Smith MS Student Wins Top Prize for Investment Plan
Connor Markwell first became fascinated with investing in elementary school, and when he was in fifth grade, his father introduced him to the stock market through the purchase of two shares of Apple. Three years later, as a Smith Middle School (SMS) student in Tony Carter’s eighth grade social studies class, Markwell created an investment plan for the contest InvestWrite. In August of this year, Markwell learned he had won first place in the nation, beating out thousands of other middle school students.
“While I had not experienced the stock market first hand until my investment in fifth grade, I had always heard of it through my father,” Markwell said. “He would often talk about the Dow going up in points, or going down. He would also show me his portfolio in E-Trade in attempts to explain what the stock market was to my younger self. I knew only the basic principle it rested on, investing in companies. It was this purchasing of shares that compelled me the most when I was younger. The idea of owning a small share in Apple or Amazon was astounding to me. The ability for that share to grow without me having to do anything was also very intriguing. As I progressed in age, I learned more and more about the stock market, until in fifth grade, I made my first investment.”
“This was the first year my class participated in the Stock Market Game," Carter said. “Previously, I had created my own stock market game (based off the 1920’s, complete with the crash of 1929) that I did with the students. We cover financial literacy in our curriculum, and this is how we look at investing. The students really enjoyed participating as they were able to buy and sell stocks in real time with today's stock market. They were competing in small groups against other groups in our school and across the state, so they really wanted to do well. It was great to see them research a company to figure out if it was a good investment or not. At first, many of them picked companies they knew the most about (Amazon, Google, Nike, etc.), but when they really studied the stock market and saw the fluctuations each day, they realized how many other companies are good investments for short or long term investments. Having students work with a live simulation really helped them understand and gain more interest in the stock market than simply talking about it in class.”

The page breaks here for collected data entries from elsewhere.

(** * Wheel of names: a shallow embedding of [script.js]

    Numbers of the script are modelled with exact rational arithmetic
    ([Q]); [Math.floor] is [Qfloor], the JavaScript remainder [%] is
    [js_rem] (truncated division, result with the sign of the dividend).
    Strings are Stdlib [string]s over ASCII. The canvas drawing
    ([drawWheel], [wrapText]) and the audio cues only read the state and
    are left out of the model. *)

From Stdlib Require Import ZArith QArith Qround Lqa Lia List String Ascii Bool.
Import ListNotations.

Open Scope Q_scope.

(** ** Arithmetic of the script *)

(** [Math.trunc]: rounds toward zero. *)
Definition Qtrunc (x : Q) : Z :=
  if Qle_bool 0 x then Qfloor x else (- Qfloor (- x))%Z.

(** JavaScript [x % y]: [x - y * trunc (x / y)]. *)
Definition js_rem (x y : Q) : Q := x - y * inject_Z (Qtrunc (x / y)).

(** [Math.min(1, x)]. *)
Definition min1 (x : Q) : Q := if Qle_bool 1 x then 1 else x.

(** [easeOutCubic(t) = 1 - Math.pow(1 - t, 3)]. *)
Definition easeOutCubic (t : Q) : Q := 1 - (1 - t) ^ 3.

Definition Qnat (n : nat) : Q := inject_Z (Z.of_nat n).

(** ** The target rotation computed by [spin] (lines 146-159) *)

(** [anglePer = 360 / segCount] *)
Definition anglePer (segCount : nat) : Q := 360 / Qnat segCount.

(** [targetMidAngle = targetIndex * anglePer + anglePer / 2 - 90] *)
Definition targetMidAngle (segCount : nat) (targetIndex : Z) : Q :=
  inject_Z targetIndex * anglePer segCount + anglePer segCount / 2 - 90.

(** [finalRotation = fullRot * 360 + targetMidAngle] *)
Definition finalRotation (segCount : nat) (targetIndex fullRot : Z) : Q :=
  inject_Z fullRot * 360 + targetMidAngle segCount targetIndex.

(** [endRotation = rotation + finalRotation] *)
Definition endRotation (rotation : Q) (segCount : nat) (targetIndex fullRot : Z) : Q :=
  rotation + finalRotation segCount targetIndex fullRot.

(** ** The winner index computed by [finishSpin] (lines 191-200) *)

Definition pointerAngle : Q := 270.

(** [Math.floor(((360 + pointerAngle - rotation % 360) % 360) / (360 / segCount))].
    With [segCount = 0] the JavaScript divisor is [Infinity] and the
    quotient [0]; [Q] divides by [0] to [0]: both give index [0]. *)
Definition finish_index (rotation : Q) (segCount : nat) : Z :=
  let normalizedRotation := js_rem rotation 360 in
  Qfloor (js_rem (360 + pointerAngle - normalizedRotation) 360 / (360 / Qnat segCount)).

(** ** Name list input (lines 6, 217-221) *)

Definition defaultNames : list string :=
  ["Alice"; "Bob"; "Charlie"; "Diana"; "Eve"; "Frank"; "Grace"; "Heidi"]%string.

(** ASCII part of ECMAScript [WhiteSpace] and [LineTerminator]:
    tab, line feed, vertical tab, form feed, carriage return, space. *)
Definition is_js_space (c : ascii) : bool :=
  match nat_of_ascii c with
  | 9%nat | 10%nat | 11%nat | 12%nat | 13%nat | 32%nat => true
  | _ => false
  end.

Fixpoint drop_spaces (l : list ascii) : list ascii :=
  match l with
  | [] => []
  | c :: l' => if is_js_space c then drop_spaces l' else l
  end.

(** [String.prototype.trim] *)
Definition trim (s : string) : string :=
  string_of_list_ascii (rev (drop_spaces (rev (drop_spaces (list_ascii_of_string s))))).

(** [s.split(',')]: an empty string splits into [[""]]. *)
Fixpoint split_comma (s : string) : list string :=
  match s with
  | EmptyString => [EmptyString]
  | String c rest =>
      if Ascii.eqb c ","%char then EmptyString :: split_comma rest
      else match split_comma rest with
           | [] => [String c EmptyString]
           | w :: ws => String c w :: ws
           end
  end.

(** [raw.split(',').map(s => s.trim()).filter(Boolean)] *)
Definition parse_names (raw : string) : list string :=
  filter (fun s => negb (String.eqb s EmptyString)) (map trim (split_comma raw)).

(** ** Program state (lines 17-19, 22-25) *)

(** The callback scheduled with [requestAnimationFrame] closes over these
    constants of one [spin] call. *)
Record session := mkSession {
  s_targetIndex : Z;
  s_duration : Q;
  s_start : Q;
  s_startRotation : Q;
  s_endRotation : Q
}.

Record state := mkState {
  names : list string;
  rotation : Q;
  spinning : bool;
  spinBtn_disabled : bool;
  updateBtn_disabled : bool;
  resultText : string;
  (** the pending animation frame callback, if any *)
  animation : option session
}.

Definition set_rotation (st : state) (r : Q) : state :=
  mkState (names st) r (spinning st) (spinBtn_disabled st)
          (updateBtn_disabled st) (resultText st) (animation st).

Definition set_animation (st : state) (a : option session) : state :=
  mkState (names st) (rotation st) (spinning st) (spinBtn_disabled st)
          (updateBtn_disabled st) (resultText st) a.

(** The initial text of [resultText] comes from the page markup. *)
Definition initialResultText : string := EmptyString.

Definition init : state :=
  mkState defaultNames 0 false false false initialResultText None.

(** ** [finishSpin] (lines 182-208) *)

(** [names[index] || '—'] *)
Definition name_or_dash (l : list string) (index : Z) : string :=
  if (index <? 0)%Z then "—"%string
  else match nth_error l (Z.to_nat index) with
       | Some s => if String.eqb s EmptyString then "—"%string else s
       | None => "—"%string
       end.

Definition finishSpin (st : state) (winIndex : Z) : state :=
  let segCount := List.length (names st) in
  let index := finish_index (rotation st) segCount in
  let winner := name_or_dash (names st) index in
  mkState (names st) (rotation st) false false false
          ("Winner: " ++ winner)%string (animation st).

(** ** [animate] (lines 162-172): one animation frame at time [now] *)

Definition frame_t (s : session) (now : Q) : Q :=
  min1 ((now - s_start s) / s_duration s).

Definition frame_rotation (s : session) (now : Q) : Q :=
  s_startRotation s
  + (s_endRotation s - s_startRotation s) * easeOutCubic (frame_t s now).

Definition animate (st : state) (now : Q) : state :=
  match animation st with
  | None => st
  | Some s =>
      let st1 := set_rotation st (frame_rotation s now) in
      if Qle_bool 1 (frame_t s now)
      then finishSpin (set_animation st1 None) (s_targetIndex s)
      else st1
  end.

(** ** [spin] (lines 135-175)

    [rnd1], [rnd2], [rnd3] are the three values of [Math.random()] in the
    order the code draws them; [now] is [performance.now()]. *)
Definition spin (st : state) (rnd1 rnd2 rnd3 now : Q) : state :=
  if spinning st || (List.length (names st) =? 0)%nat then st
  else
    let segCount := List.length (names st) in
    let targetIndex := Qfloor (rnd1 * Qnat segCount) in
    let fullRot := (4 + Qfloor (rnd2 * 3))%Z in
    let duration := 4200 + inject_Z (Qfloor (rnd3 * 1200)) in
    let startRotation := js_rem (rotation st) 360 in
    let endRot := endRotation (rotation st) segCount targetIndex fullRot in
    mkState (names st) (rotation st) true true true "Spinning..."%string
            (Some (mkSession targetIndex duration now startRotation endRot)).

(** ** The update button handler (lines 216-226) *)

Definition updateClick (st : state) (input : string) : state :=
  let raw := trim input in
  if String.eqb raw EmptyString then st
  else
    let arr := parse_names raw in
    let names' := match arr with [] => defaultNames | _ => arr end in
    mkState names' 0 (spinning st) (spinBtn_disabled st) (updateBtn_disabled st)
            "Winner: —"%string (animation st).

(** The animation session of the first spin from [init] when every
    [Math.random()] returns 0 and [performance.now()] returns 0. *)
Definition first_session : session :=
  mkSession (Qfloor (0 * Qnat 8)) (4200 + inject_Z (Qfloor (0 * 1200))) 0
    (js_rem 0 360) (endRotation 0 8 (Qfloor (0 * Qnat 8)) (4 + Qfloor (0 * 3))).

(** ** Reachable states

    Updates are allowed in every state: the handler can be invoked while
    the button is disabled, so this over-approximates the browser. *)
Inductive reachable : state -> Prop :=
| reach_init : reachable init
| reach_spin st rnd1 rnd2 rnd3 now :
    reachable st ->
    0 <= rnd1 -> rnd1 < 1 -> 0 <= rnd2 -> rnd2 < 1 -> 0 <= rnd3 -> rnd3 < 1 ->
    reachable (spin st rnd1 rnd2 rnd3 now)
| reach_frame st now : reachable st -> reachable (animate st now)
| reach_update st input : reachable st -> reachable (updateClick st input).

(** ** Invariant of the reachable states *)

Definition session_ok (s : session) : Prop :=
  s_startRotation s <= s_endRotation s /\ 0 <= s_endRotation s /\ 0 < s_duration s.

Definition Inv (st : state) : Prop :=
  names st <> nil /\
  Forall (fun w => w <> EmptyString) (names st) /\
  (spinning st = false <-> animation st = None) /\
  (animation st = None -> 0 <= rotation st) /\
  (forall s, animation st = Some s -> session_ok s).

(** ** Splitting and joining strings *)

(** [s.split(sep)] for a one-character separator. *)
Fixpoint split_on (sep : ascii) (s : string) : list string :=
  match s with
  | EmptyString => [EmptyString]
  | String c rest =>
      if Ascii.eqb c sep then EmptyString :: split_on sep rest
      else match split_on sep rest with
           | [] => [String c EmptyString]
           | w :: ws => String c w :: ws
           end
  end.

(** [arr.join(sep)] is Stdlib's [String.concat sep arr]. The input field is
    filled with [names.join(', ')] at load time (line 28). *)
Definition initialInput : string := String.concat ", " defaultNames.

Fixpoint contains_char (c : ascii) (s : string) : bool :=
  match s with
  | EmptyString => false
  | String d rest => Ascii.eqb d c || contains_char c rest
  end.

(** A name as [parse_names] produces it: non-empty, without a comma, and
    without surrounding whitespace. *)
Definition well_formed_name (w : string) : Prop :=
  w <> EmptyString /\ contains_char ","%char w = false /\ trim w = w.

(** ** [wrapText] (lines 99-118): slice labels *)

Section WrapText.

(** [context.measureText(s).width] for the font of the drawing context. *)
Variable measureText : string -> Q.

(** The [for] loop of [wrapText] from the word at index [n] on, with the
    current [line] and [lineY], followed by the [fillText] after the loop.
    The result lists the calls [fillText(text, x, y)] in order. *)
Fixpoint wrap_loop (x maxWidth lineHeight : Q) (words : list string) (n : nat)
  (line : string) (lineY : Q) : list (string * Q * Q) :=
  match words with
  | [] => [(trim line, x, lineY)]
  | w :: words' =>
      let testLine := ((line ++ w) ++ " ")%string in
      if negb (Qle_bool (measureText testLine) maxWidth) && (0 <? n)%nat then
        (trim line, x, lineY)
          :: wrap_loop x maxWidth lineHeight words' (S n) (w ++ " ")%string (lineY + lineHeight)
      else wrap_loop x maxWidth lineHeight words' (S n) testLine lineY
  end.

In Markwell’s winning essay, he wrote, “I was presented with this essay question by my social studies teacher, and I thought it was a perfect opportunity to give my own opinion and beliefs on how the stock market is creating room for new jobs, as well as affecting our communities, and how by investing long term in companies, I can diversify my portfolio such that my investments now are successfully helping me and others for the next 10 years. So now I am prompted to ask a new question, three years after purchasing my first stock, which is, ‘Can I select a stock, bond, and mutual fund to invest in that will advance our local community as well as generate job opportunities and boost the American economy, while also helping me save for my own future?’”
“In order to answer this question,” Markwell said, “I researched some of the most forward-thinking, local companies in North Carolina that consistently generate new job opportunities, and that investing in will help grow the business as well as its workforce.” He settled on a IBM stock, New Alternatives, an eco-friendly mutual fund and a bond purchase.
The headline of the press release from the North Carolina Council on Economic Education (NCCEE) reads, “Chapel Hill Middle Schooler’s Award-Winning Financial Plan Wows Wall Street.” Not bad for a young man who tackled the challenge of the essay for extra credit.
Carter said, “As part of my class, we were playing the Stock Market Game and competition, then students were going to participate in the InvestWrite competition and write the essay based on what they learned in class. Due to Covid-19, we did not get to the essay, but I offered it as an extra opportunity for students if they wanted to do it.”
“The Stock Market Essay Contest was very educational and fun,” Markwell said. “Through my research, I learned a lot about mutual funds and bonds, as well as ways to support my community through investing. The only negative thing about the whole experience was that I had not heard of this competition sooner. If more people knew about this, I'm sure that the number of essay submissions would skyrocket.
Carter added, “The national winner was supposed to get a class pizza party, a trip to NYC to receive the award, ring in the start of the New York Stock Exchange, and then tour. Due to Covid, they gave us $750, plus Connor received a $500 scholarship in a 529 account.”
The Stock Market Game and InvestWrite are offered in North Carolina through the NCCEE, and the Triangle Challenge of the programs are supported by the Coastal Credit Union Foundation. “We honor and congratulate our InvestWrite winning student and teacher,” said Sandy Wheat, Executive Director of NCCEE. “Helping North Carolina students better understand our economy, our markets, the role of investors, and how to make good investments will pay dividends for the students, their education, and the North Carolina economy.”